R.A.: 10h47m49.6s Dec.: +12°34'54" (2000)
Size: 5.0'x 4.6'
Magnitude: 10.20 B; SB 21.7 Mag/arcsec²

M 105 is a giant E1 elliptical galaxy and is part of the Leo I Group, which has between 8 and 24 galaxies, depending on which source you choose to consider, and the entire group lives about halfway to the Virgo Cluster, about 38 million lightyears distant. The other prominent residents of Leo I include M 96, about a degree away, and M 95, an additional half a degree away.

M 105 has the distinction of being the largest Messier elliptical galaxy that is *not* in the Virgo Cluster.
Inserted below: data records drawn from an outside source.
(** ** GET /api/configurations/application/:applicationId *)





(** ** The name rules of the server and of the form *)

Section NameRules.
Import CreateAppForm.

Lemma name_char_not_ws (c : ascii) : name_char c = true -> Js.is_ws c = false.
Proof.
  destruct c as [[] [] [] [] [] [] [] []]; vm_compute; congruence.
Qed.

Lemma name_regex_spec (s : string) :
  name_regex s = true
  <-> s <> "" /\ Forall (fun c => name_char c = true) (list_ascii_of_string s).
Proof.
  rewrite Forall_forall. destruct s as [|c r].
  - simpl. split; [done|]. by intros [? _].
  - cbn [name_regex]. rewrite forallb_forall. split.
    + intros H. split; [done|]. intros x Hx. apply H. by apply list_elem_of_In.
    + intros [_ H] x Hx. apply H. by apply list_elem_of_In.
Qed.

Lemma name_regex_not_blank (s : string) : name_regex s = true -> Js.blank s = false.
Proof.
  destruct s as [|c r]; [done|]. cbn [name_regex list_ascii_of_string forallb].
  intros [Hc _]%andb_true_iff. simpl. by rewrite (name_char_not_ws c Hc).
Qed.

(** [validateForm] leaves no error on the name exactly when the name matches
    the expression. *)
Lemma validation_name_error (f : ApplicationCreate) :
  name_error (validation f) = None <-> name_regex (name f) = true.
Proof.
  unfold validation. cbn [name_error].
  destruct (Js.blank (name f)) eqn:Hb.
  - split; [done|]. intros Hr. apply name_regex_not_blank in Hr. congruence.
  - by destruct (name_regex (name f)).
Qed.

(** A form whose name is in error sends nothing. *)
Lemma submitForm_invalid_name (api : ApplicationCreate -> ConfigClient.ApiResponse)
    (s : state) :
  name_regex (name (formData s)) = false ->
  (forall data, CreateApplication data ∉ snd (submitForm api s)) /\
  (loadingState s <> loading ->
   submitForm api s
   = (mkState (formData s) (loadingState s) (error s) (validation (formData s)),
      [Render])).
Proof.
  intros Hr.
  assert (no_errors (validation (formData s)) = false) as Hne.
  { unfold no_errors.
    destruct (name_error (validation (formData s))) eqn:He; [done|].
    apply validation_name_error in He. congruence. }
  unfold submitForm, validateForm. rewrite Hne. simpl. split.
  - intros data Hin. destruct (loadingState s).
    + apply list_elem_of_singleton in Hin. done.
    + by apply elem_of_nil in Hin.
    + apply list_elem_of_singleton in Hin. done.
    + apply list_elem_of_singleton in Hin. done.
  - intros Hl. by destruct (loadingState s).
Qed.

End NameRules.

(** C7, as stated, fails: the name "my app" has a character outside
    [A-Za-z0-9_-], yet the server raises no validation error for it and
    stores the application. *)
Lemma create_accepts_name_outside_charset :
  CreateAppForm.name_regex "my app" = false /\
  Routes.createApplicationValidation (Val (JStr "my app")) Undefined = [] /\
  Routes.post_application (Val (JStr "my app")) Undefined Pg.empty 0
  = (Pg.mkDb [Application.mk 1 "my app" None 0 0] [] 2,
     Http.mkResponse 201
       (Http.BApplication
          (Http.application_response (Application.mk 1 "my app" None 0 0)))).
Proof. split_and!; reflexivity. Qed.

(** C7, amended. The server rejects a create-Application request with 400
    and an error on the field [name], before any record is created, exactly
    when the name is not a string of 1 to 255 characters; it does not look
    at the characters.  The charset is the rule of the form: [validateForm]
    leaves no error on the name exactly when the name is not empty and all
    its characters are in [A-Za-z0-9_-], and [submitForm] sends no request
    for a name in error. *)
Theorem create_name_rules :
  (forall name description d now,
     (~ exists s, name = Val (JStr s) /\ Validator.isLength 1 255 s = true) ->
     exists errors e,
       Routes.post_application name description d now
       = (d, Http.mkResponse 400 (Http.BValidation errors)) /\
       e ∈ errors /\ Validator.path e = "name") /\
  (forall name description e,
     (exists s, name = Val (JStr s) /\ Validator.isLength 1 255 s = true) ->
     e ∈ Routes.createApplicationValidation name description ->
     Validator.path e <> "name") /\
  (forall f,
     CreateAppForm.name_error (CreateAppForm.validation f) = None
     <-> CreateAppForm.name f <> "" /\
         Forall (fun c => CreateAppForm.name_char c = true)
           (list_ascii_of_string (CreateAppForm.name f))) /\
  (forall api s data,
     CreateAppForm.name_error (CreateAppForm.validation (CreateAppForm.formData s))
       <> None ->
     CreateAppForm.CreateApplication data ∉ snd (CreateAppForm.submitForm api s)).
Proof.
  split_and!.
  - intros name description d now Hbad.
    apply (create_name_error name description) in Hbad as (e & He & Hp).
    exists (Routes.createApplicationValidation name description), e.
    split_and!; [|done|done].
    unfold Routes.post_application, ApplicationController.create.
    destruct (Routes.createApplicationValidation name description);
      [by apply elem_of_nil in He|done].
  - intros name description e Hok He Hp.
    apply (create_name_error name description); eauto.
  - intros f. rewrite validation_name_error. apply name_regex_spec.
  - intros api s data Herr.
    apply submitForm_invalid_name.
    destruct (CreateAppForm.name_regex _) eqn:Hr; [|done].
    by apply validation_name_error in Hr.
Qed.

Lemma create_name_rules_witness :
  (exists errors e,
     Routes.post_application (Val (JStr "")) Undefined Fixture.db0 60
     = (Fixture.db0, Http.mkResponse 400 (Http.BValidation errors)) /\
     e ∈ errors /\ Validator.path e = "name") /\
  CreateAppForm.CreateApplication (CreateAppForm.mkForm "my app" None)
  ∉ snd (CreateAppForm.submitForm
           (fun _ => ConfigClient.Success Undefined)
           (CreateAppForm.mkState (CreateAppForm.mkForm "my app" None)
              CreateAppForm.idle (Val JNull) (CreateAppForm.mkErrors None None))).
Proof.
  destruct create_name_rules as (Hserver & _ & _ & Hform). split.
  - apply Hserver. intros (s & [= <-] & Hlen). discriminate.
  - apply Hform. discriminate.
Defined.

(** ** The client *)

Section ClientFacts.
Import ConfigClient.

Variable fetch : string -> RequestInit -> outcome Response.
Variable baseUrl : string.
It also has a supermassive black hole in its belly that tips the scales at an estimated 50 million solar masses … but according to my research, this only puts it at #9 among its fellow Messier objects in black-hole size, so it is big, but nothing special here.

However, there *is* something strange and wonderful about M 105, which I discovered while looking to learn all about this galaxy. I ran across this 2014 article…

https://medium.com/starts-with-a-ban...5-1e4f3f97bb20

… which caught me completely off-guard and taught me something that I was totally unaware of… it turns out that… “there’s actually a huge halo of neutral gas centered on this galaxy… Whereas our Milky Way has a radius of about 50,000 light-years, the halo of neutral gas surrounding M105 extends for about 650,000 light-years, an incredible distance! Despite being a gas-poor galaxy, there are still more than a billion Suns worth of neutral gas surrounding it, a very large amount.” It seems that M 105 is still producing new star and new star clusters, but at a much-reduced rate of one new star every 10,000 years or so! Who knew? Not me… fascinating stuff!

M 105 AND FRIENDS.jpeg

Observing M 105 is not really much of a challenge, it is a bright elliptical galaxy with no apparent structure and it looks just like every other elliptical galaxy you might choose to observe, but it is in a wonderful field, having a couple of bright companion galaxies in the same field of view, those being NGC 3384, a 10.9 magnitude lenticular galaxy about 7 arcminutes to the northeast and NGC 3389, a 12.5 magnitude Sc spiral galaxy about 10 arcminutes to the southeast. What a wonderful view this is, I could stare at and enjoy these guys for a long time.

I had a lot of fun with this write-up and learned a lot. Perhaps you learned something, too!

As always, give it a go and let us know.